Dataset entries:
[Start of Attachment]

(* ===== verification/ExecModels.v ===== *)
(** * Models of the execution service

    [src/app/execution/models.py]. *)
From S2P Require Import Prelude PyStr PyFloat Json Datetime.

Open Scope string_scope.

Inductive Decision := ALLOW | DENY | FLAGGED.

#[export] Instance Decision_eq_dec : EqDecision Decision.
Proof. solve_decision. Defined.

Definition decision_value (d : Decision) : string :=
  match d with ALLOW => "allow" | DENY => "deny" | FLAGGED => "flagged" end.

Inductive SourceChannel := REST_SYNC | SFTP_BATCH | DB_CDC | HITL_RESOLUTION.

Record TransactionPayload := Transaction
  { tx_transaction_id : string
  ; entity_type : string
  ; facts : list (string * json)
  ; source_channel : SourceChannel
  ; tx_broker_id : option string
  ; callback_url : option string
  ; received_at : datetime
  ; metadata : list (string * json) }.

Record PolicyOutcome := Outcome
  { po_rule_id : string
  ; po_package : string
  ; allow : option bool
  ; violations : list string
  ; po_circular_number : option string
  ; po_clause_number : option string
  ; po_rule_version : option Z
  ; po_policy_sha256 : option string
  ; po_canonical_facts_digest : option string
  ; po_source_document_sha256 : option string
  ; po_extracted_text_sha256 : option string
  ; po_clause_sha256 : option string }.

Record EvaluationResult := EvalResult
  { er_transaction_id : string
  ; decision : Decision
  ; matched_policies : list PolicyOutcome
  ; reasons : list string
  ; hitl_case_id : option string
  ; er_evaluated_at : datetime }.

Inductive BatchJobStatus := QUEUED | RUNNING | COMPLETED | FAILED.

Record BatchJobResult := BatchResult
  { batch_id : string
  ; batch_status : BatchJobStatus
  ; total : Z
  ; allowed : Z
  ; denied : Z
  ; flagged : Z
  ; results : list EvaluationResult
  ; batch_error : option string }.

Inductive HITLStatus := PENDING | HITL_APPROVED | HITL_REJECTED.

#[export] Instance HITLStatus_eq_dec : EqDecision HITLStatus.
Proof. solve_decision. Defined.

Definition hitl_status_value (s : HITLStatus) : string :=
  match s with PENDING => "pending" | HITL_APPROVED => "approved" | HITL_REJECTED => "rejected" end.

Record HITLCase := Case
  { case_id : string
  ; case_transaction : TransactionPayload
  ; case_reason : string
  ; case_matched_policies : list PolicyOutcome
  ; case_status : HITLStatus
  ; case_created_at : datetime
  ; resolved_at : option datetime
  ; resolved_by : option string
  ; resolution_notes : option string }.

[End of Attachment]

Wherever the line holding "po_canonical_facts_digest : option string" falls in the entries above, copy exactly from it through the line holding "flagged : Z", inclusive, and add nothing.

▶ [Solution to the problem]:
  ; po_canonical_facts_digest : option string
  ; po_source_document_sha256 : option string
  ; po_extracted_text_sha256 : option string
  ; po_clause_sha256 : option string }.

Record EvaluationResult := EvalResult
  { er_transaction_id : string
  ; decision : Decision
  ; matched_policies : list PolicyOutcome
  ; reasons : list string
  ; hitl_case_id : option string
  ; er_evaluated_at : datetime }.

Inductive BatchJobStatus := QUEUED | RUNNING | COMPLETED | FAILED.

Record BatchJobResult := BatchResult
  { batch_id : string
  ; batch_status : BatchJobStatus
  ; total : Z
  ; allowed : Z
  ; denied : Z
  ; flagged : Z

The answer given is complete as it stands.